Essa mesma busca por plenitude também moldou a forma como os candidatos encontram a adoração. Segundo Pinkston, muitos são atraídos, quase instintivamente, por expressões de fé mais tradicionais, "litúrgicas e devocionais".

Pinkston fez questão de enfatizar que a atração não começa com o conhecimento prévio da história litúrgica católica ou com a devoção a um rito específico. A maioria dos estudantes, disse ele, se depara com essas formas de culto antes de ter a linguagem — ou o conhecimento prévio — para situá-las dentro dos debates internos da Igreja.

No entanto, quando têm a opção, Pinkston afirma que os alunos invariavelmente se inclinam para liturgias marcadas por reverência e beleza. "Eles veem uma missa com incenso e paramentos belíssimos em comparação com uma sem esses elementos", disse ela, "e sempre escolherão essa expressão mais tradicional da liturgia", mesmo quando não conseguem articular o que os atrai nela.

Um fenômeno mais amplo

O que torna os números da Universidade Estadual do Kansas particularmente impressionantes é que eles não são um fenômeno isolado. De acordo com Pinkston, quase todas as paróquias da Diocese de Salina estão relatando um ano recorde de participação no OCIA, incluindo pequenas comunidades rurais no Kansas que raramente viram mais de um ou dois candidatos por vez.
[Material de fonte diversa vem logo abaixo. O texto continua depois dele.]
(* ===== verification/Bep44Crypto.v ===== *)
(** * Bep44Crypto: what a mutable item of the DHT is signed for

    Models [crates/librtbit-dht/src/bep44_crypto.rs].  SHA-1 and Ed25519 are
    arguments; what is shown is which items share a signature or a place. *)

From stdpp Require Import strings.
From S2P Require Import Prelude HashId Bencode Serde.

Definition signable_data (salt : option (list Z)) (seq : Z) (v : list Z) : list Z :=
  (match salt with
   | Some s => key "4:salt" ++ decimal (Z.of_nat (length s)) ++ key ":" ++ s
   | None => []
   end) ++ key "3:seqi" ++ decimal seq ++ key "e" ++ key "1:v" ++ v.

Section crypto.
Context (sha1 : list Z -> Id).
Context (ed25519_public : list Z -> list Z) (ed25519_sign : list Z -> list Z -> list Z).
Context (ed25519_verify : list Z -> list Z -> list Z -> bool).

(** Two updates of a hasher digest the concatenation. *)
Definition mutable_item_target (public_key : list Z) (salt : option (list Z)) : Id := sha1 (public_key ++ default [] salt).

Definition verify_mutable_item (public_key signature : list Z) (salt : option (list Z)) (seq : Z) (v : list Z) : bool :=
  ed25519_verify public_key (signable_data salt seq v) signature.

Definition sign_mutable_item (private_key_seed : list Z) (salt : option (list Z)) (seq : Z) (v : list Z) : list Z :=
  ed25519_sign private_key_seed (signable_data salt seq v).

Definition public_key_from_seed (seed : list Z) : list Z := ed25519_public seed.
End crypto.

(** A number is over where its digits are. *)
Lemma decimal_delimited lo hi atoi n1 n2 c r1 r2 : atoi_spec lo hi atoi -> lo <= n1 < hi -> lo <= n2 < hi -> is_digit c = false ->
  decimal n1 ++ c :: r1 = decimal n2 ++ c :: r2 -> n1 = n2 /\ r1 = r2.
Proof.
  intros Hs H1 H2 Hc E. assert (Hr : forall r x, head (c :: r) = Some x -> is_digit x = false) by (intros r x [= <-]; done).
  pose proof (Hs n1 (c :: r1) H1 (Hr r1)) as E1. pose proof (Hs n2 (c :: r2) H2 (Hr r2)) as E2. rewrite E, E2 in E1.
  assert (n1 = n2) as -> by (by injection E1). split; [done|]. apply app_inv_head in E. by injection E.
Qed.

Lemma signed_tail seq1 v1 seq2 v2 : - 9223372036854775808 <= seq1 < 9223372036854775808 -> - 9223372036854775808 <= seq2 < 9223372036854775808 ->
  signable_data None seq1 v1 = signable_data None seq2 v2 -> seq1 = seq2 /\ v1 = v2.
Proof.
  intros H1 H2 E. unfold signable_data in E. cbn [app] in E. apply app_inv_head in E.
  destruct (decimal_delimited _ _ _ _ _ ch_e _ _ read_signed_spec H1 H2 eq_refl E) as [-> Ev]. split; [done|]. by injection Ev.
Qed.

Lemma salted s seq v : signable_data (Some s) seq v = key "4:salt" ++ decimal (Z.of_nat (length s)) ++ ch_colon :: s ++ signable_data None seq v.
Proof. unfold signable_data. by rewrite <- !app_assoc. Qed.

(** The bytes that are signed determine the item: the salt and whether there
    is one, the sequence number and the value.  So a signature of one item is one
    of no other. *)
Theorem signable_data_injective salt1 seq1 v1 salt2 seq2 v2 :
  - 9223372036854775808 <= seq1 < 9223372036854775808 -> - 9223372036854775808 <= seq2 < 9223372036854775808 ->
  Z.of_nat (length (default [] salt1)) < U64 -> Z.of_nat (length (default [] salt2)) < U64 ->
  signable_data salt1 seq1 v1 = signable_data salt2 seq2 v2 -> salt1 = salt2 /\ seq1 = seq2 /\ v1 = v2.
Proof.
  intros H1 H2 L1 L2 E. destruct salt1 as [s1|], salt2 as [s2|]; [|done|done|by destruct (signed_tail _ _ _ _ H1 H2 E) as [-> ->]].
  rewrite !salted in E. apply app_inv_head in E. unfold default, from_option, id in L1, L2.
  destruct (decimal_delimited _ _ _ (Z.of_nat (length s1)) (Z.of_nat (length s2)) ch_colon _ _ read_unsigned_spec ltac:(lia) ltac:(lia) eq_refl E) as [Hl Hs].
  apply app_inj_1 in Hs as [-> Hs]; [|lia]. by destruct (signed_tail _ _ _ _ H1 H2 Hs) as [-> ->].
Qed.

Lemma signable_data_injective_witness :
  signable_data (Some (key "foobar")) 4 (key "12:Hello World!") = key "4:salt6:foobar3:seqi4e1:v12:Hello World!" /\
  (Some (key "foobar") = Some (key "foobar") /\ 4 = 4 /\ key "i1e" = key "i1e").
Proof.
  split; [reflexivity|]. apply (signable_data_injective (Some (key "foobar")) 4 (key "i1e") (Some (key "foobar")) 4 (key "i1e")); reflexivity || (cbn; lia).
Defined.

(** No salt and an empty one have one place in the DHT, but not one signature. *)
Lemma empty_salt sha1 k seq v : mutable_item_target sha1 k None = mutable_item_target sha1 k (Some []) /\
  signable_data None seq v <> signable_data (Some []) seq v.
Proof. by split. Qed.

Section sign.
Context (ed25519_public : list Z -> list Z) (ed25519_sign : list Z -> list Z -> list Z).
Context (ed25519_verify : list Z -> list Z -> list Z -> bool).
Hypothesis verifies : forall seed msg, ed25519_verify (ed25519_public seed) msg (ed25519_sign seed msg) = true.

Lemma signed_item_verifies seed salt seq v :
  verify_mutable_item ed25519_verify (public_key_from_seed ed25519_public seed) (sign_mutable_item ed25519_sign seed salt seq v) salt seq v = true.
Proof. apply verifies. Qed.
End sign.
“Numa cidade de 500 habitantes, ter cinco pessoas se convertendo à Igreja é algo enorme”, disse ele. “Isso não acontece apenas em grandes universidades. Também acontece de forma mais discreta em pequenas paróquias.”
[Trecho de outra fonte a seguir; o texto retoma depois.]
(* ===== verification/Dht.v ===== *)
(** * Dht: the DHT node

    Models [DhtState] of [crates/librtbit-dht/src/dht.rs]: the requests in
    flight, the answers to queries, the two routing tables and the peer store.

    A call of [DhtState::request] is an entry of [ds_requests]: the key under
    which it waits, its one-shot channel, and what its future has become.  Its
    await points are events: the channel is read, the timeout fires, or the
    future is dropped.  The worker's channel is the list of messages sent, and a
    flag that says whether the worker still reads it.  The clock and random
    bytes are arguments. *)

From S2P Require Import Prelude HashId RoutingTable Compact PeerStore Krpc.

Inductive DhtError :=
| DhtDead
| ReceiverDead
| ErrorResponse
| ResponseTimeout
| BadTransactionId
| RequestNotFound
| SendFailed
| NoSuccessfulLookups (errors : Z).

Inductive Request :=
| RGetPeers (info_hash : Id)
| RFindNode (target : Id)
| RAnnounce (info_hash : Id) (token : list Z) (port : Z)
| RPing.

Inductive ResponseOrError :=
| RResponse (r : Response)
| RError (e : ErrorDescription).

Record WorkerSendRequest := mkSend {
  ws_our_tid : option Z;
  ws_message : Message;
  ws_addr : SocketAddr;
}.

(** ** Requests *)

Abbreviation Key := (Z * SocketAddr)%type.

(** The one-shot channel of [OutstandingRequest]. *)
Inductive Oneshot :=
| Pending
| Sent (r : result DhtError ResponseOrError)
| Closed.

Inductive Future :=
| Awaiting
| Returned (r : result DhtError ResponseOrError)
| Cancelled.

Record OutstandingRequest := mkOutstanding {
  or_key : Key;
  or_chan : Oneshot;
  or_future : Future;
}.

Definition with_chan (o : OutstandingRequest) (c : Oneshot) : OutstandingRequest :=
  mkOutstanding (or_key o) c (or_future o).
Definition with_future (o : OutstandingRequest) (f : Future) : OutstandingRequest :=
  mkOutstanding (or_key o) (or_chan o) f.

Record DhtState := mkDht {
  ds_id : Id;
  ds_next_tid : Z;
  ds_inflight : gmap Key nat;
  ds_v4 : RoutingTable SocketAddr;
  ds_v6 : RoutingTable SocketAddr;
  ds_store : PeerStore;
  ds_alive : bool;
  ds_sent : list WorkerSendRequest;
  ds_requests : list OutstandingRequest;
}.

Definition set_tid (s : DhtState) (t : Z) : DhtState :=
  mkDht (ds_id s) t (ds_inflight s) (ds_v4 s) (ds_v6 s) (ds_store s) (ds_alive s) (ds_sent s) (ds_requests s).
Definition set_flight (s : DhtState) (m : gmap Key nat) (r : list OutstandingRequest) : DhtState :=
  mkDht (ds_id s) (ds_next_tid s) m (ds_v4 s) (ds_v6 s) (ds_store s) (ds_alive s) (ds_sent s) r.
Definition set_table (s : DhtState) (v6 : bool) (t : RoutingTable SocketAddr) : DhtState :=
  mkDht (ds_id s) (ds_next_tid s) (ds_inflight s) (if v6 then ds_v4 s else t) (if v6 then t else ds_v6 s)
    (ds_store s) (ds_alive s) (ds_sent s) (ds_requests s).
Definition set_store (s : DhtState) (p : PeerStore) : DhtState :=
  mkDht (ds_id s) (ds_next_tid s) (ds_inflight s) (ds_v4 s) (ds_v6 s) p (ds_alive s) (ds_sent s) (ds_requests s).
Definition set_worker (s : DhtState) (alive : bool) (l : list WorkerSendRequest) : DhtState :=
  mkDht (ds_id s) (ds_next_tid s) (ds_inflight s) (ds_v4 s) (ds_v6 s) (ds_store s) alive l (ds_requests s).

(** [DhtState::new_internal]; a table that is not given is empty. *)
Definition new_internal (now : Z) (id : Id) (v4 v6 : option (RoutingTable SocketAddr)) (store : PeerStore) : DhtState :=
  mkDht id 0 ∅ (default (table_new now id None) v4) (default (table_new now id None) v6) store true [] [].

(** The end of a channel at handle [h] changes. *)
Definition set_chan (h : nat) (c : Oneshot) (l : list OutstandingRequest) : list OutstandingRequest :=
  alter (fun o => with_chan o c) h l.
Definition set_future (h : nat) (f : Future) (l : list OutstandingRequest) : list OutstandingRequest :=
  alter (fun o => with_future o f) h l.

(** [inflight_by_transaction_id.remove(&key)]: the sender, if any, with the
    entry taken out. *)
Definition remove_inflight (key : Key) (s : DhtState) : option nat * DhtState :=
  (ds_inflight s !! key, set_flight s (delete key (ds_inflight s)) (ds_requests s)).

(** A removal whose result is dropped closes the channel. *)
Definition drop_inflight (key : Key) (s : DhtState) : DhtState :=
  match remove_inflight key s with
  | (Some h, s) => set_flight s (ds_inflight s) (set_chan h Closed (ds_requests s))
  | (None, s) => s
  end.

(** A channel is made and [inflight_by_transaction_id.insert(key, ..)] puts its
    sender under the key: a sender already there is dropped. *)
Definition insert_inflight (key : Key) (s : DhtState) : nat * DhtState :=
  let s := drop_inflight key s in
  let h := length (ds_requests s) in
  (h, set_flight s (<[key := h]> (ds_inflight s)) (ds_requests s ++ [mkOutstanding key Pending Awaiting])).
Segundo Pinkston, o próprio centro estudantil não fez nada de diferente para promover o crescimento. Os métodos de divulgação permaneceram praticamente os mesmos. "Não mudamos nada", disse ele. "Então, algo mais mudou fora de nós. Não sei o quê. Obviamente, acho que é o Espírito Santo e algo grandioso está acontecendo."
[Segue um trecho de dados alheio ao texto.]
Lemma lookup_step_ok k s ev : lookup_ok k s -> levent_ok K ev ->
  exists o, lookup_step (k, s) ev = Done o /\
    forall k' s', o = Some (k', s') -> lookup_ok k' s' /\
      match ev with LDht _ => steps_left k' = steps_left k | _ => (steps_left k' < steps_left k)%nat end.
Proof.
  intros Hok He. destruct ev as [e|now created|i now|i now]; cbn [lookup_step].
  - destruct (drops_ours e k) eqn:Hd; [by exists None|]. destruct He as [He Hm]. destruct Hok as [Hs Hq Hr].
    destruct (dht_step_ok small s e Hs He) as (s' & Hrun & Hs').
    { intros rd msg addr tid h r -> _ _ Ha. by apply Hm. }
    rewrite Hrun. rsimpl. eexists. split; [done|]. intros k' s2 [= <- <-]. split; [|done].
    split; [done|done|by eapply drops_ours_held].
  - destruct (lk_queue k) as [|[[id addr] depth] q] eqn:Eq; [by exists None|].
    destruct (start_step now created k s id addr depth q Hok Eq) as (r & -> & Hok'). rsimpl. eexists. split; [done|].
    intros k' s' [= <- <-]. split; [done|]. unfold steps_left. cbn [set_running set_queue lk_queue lk_running lk_max_depth].
    rewrite Eq. unfold queue_weight, running_weight. rewrite fmap_app, sum_list_with_app, !fmap_cons. simpl.
    pose proof (weight_pos (lk_max_depth k - depth)). lia.
  - destruct (lk_running k !! i) as [[id addr depth [h|h]]|] eqn:Ei; [|by exists None..].
    destruct (returned h s) as [response|]; [|by exists None].
    destruct (first_step now k s i id addr depth h response Hok Ei) as (r & -> & Hok' & u & Hu). rsimpl.
    eexists. split; [done|]. intros k' s' [= <- <-]. split; [done|]. rewrite Hu. unfold steps_left.
    cbn [set_running set_useful lk_queue lk_running lk_max_depth].
    pose proof (running_weight_insert (lk_max_depth k) _ _ _ (mkRunning id addr depth (Second r.2.1)) Ei eq_refl) as Hw.
    specialize (Hw (ex_intro _ h eq_refl) (ex_intro _ _ eq_refl)). lia.
  - destruct (lk_running k !! i) as [[id addr depth [h|h]]|] eqn:Ei; [by exists None| |by exists None].
    destruct (returned h s) as [response|] eqn:Hret; [|by exists None].
    destruct (second_shape now addr depth response k) as (u & p & children & E2 & Hlen & Hc).
    { intros r ->. by eapply returned_ok. }
    destruct (request_one_second now addr depth response k) as [res k2]. cbn [snd] in E2. subst k2.
    eexists. split; [done|]. intros k' s' [= <- <-]. destruct Hok as [Hs Hq Hr]. split.
    + split; [done| |by apply Forall_delete]. cbn. apply Forall_app. split; [done|].
      eapply Forall_impl; [exact Hc|]. by intros e [? _].
    + unfold steps_left. cbn [set_running set_queue set_peers set_useful count_end lk_queue lk_running lk_max_depth].
      rewrite queue_weight_app.
      pose proof (running_weight_delete (lk_max_depth k) _ _ _ h Ei eq_refl) as Hw. cbn [ru_depth] in Hw.
      pose proof (children_weight depth (lk_max_depth k) children Hlen) as Hcw.
      assert (Hcw' : (queue_weight (lk_max_depth k) children + 3 <= weight (lk_max_depth k - depth))%nat).
      { apply Hcw. eapply Forall_impl; [exact Hc|]. by intros e [_ ?]. }
      lia.
Qed.

(** How many steps of the lookup itself a history has. *)
Definition own_steps (evs : list LookupEvent) : nat :=
  length (List.filter (fun ev => match ev with LDht _ => false | _ => true end) evs).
Preparativos para uma Vigília Pascal extraordinária

O tamanho do grupo OCIA também trouxe desafios práticos com a aproximação da Páscoa. "Ter mais de 100 participantes em nosso grupo OCIA certamente gera novas preocupações em relação à nossa celebração da Páscoa", disse o Padre Gale Hammerschmidt, pároco de Santo Isidoro. "Há três anos, construímos e dedicamos nossa nova igreja... que tem o dobro do tamanho da igreja anterior (de 350 para 700 lugares), e ainda assim estamos preocupados em ter espaço suficiente para a nossa Missa da Vigília Pascal."

“Este é um problema maravilhoso”, acrescentou. À medida que aqueles que ainda não aderiram ao processo continuam a fazê-lo ao longo de janeiro e recebem apoio com instruções adicionais, o número final poderá aumentar ainda mais, observou Pinkston.

Um momento de esperança

Ao ser questionado sobre que orientação daria a outros ministérios universitários, Pinkston evitou prescrever uma fórmula. Em vez disso, falou sobre a importância de se manter aberto a quem quer que apareça e sobre os muitos motivos pelos quais os alunos procuram o ministério. "Amplie seu alcance", disse ele.

Ainda assim, Pinkston se mostrou relutante em assumir o crédito pelo crescimento e continuou a apontar para o Espírito Santo. "Sinceramente, acredito que muito disso está fora do nosso controle", acrescentou.

Para o padre Hammerschmidt, o significado deste momento vai muito além da própria Vigília Pascal. "Estamos cheios de gratidão", disse ele. "Isso nos dá uma enorme esperança. Embora possa parecer que muitos se afastaram e renunciaram a Deus, reconhecemos que Ele não nos renunciou."

"Ele está continuamente nos atraindo a todos para Si", acrescentou o pároco, "e esta é a melhor notícia de todos os tempos."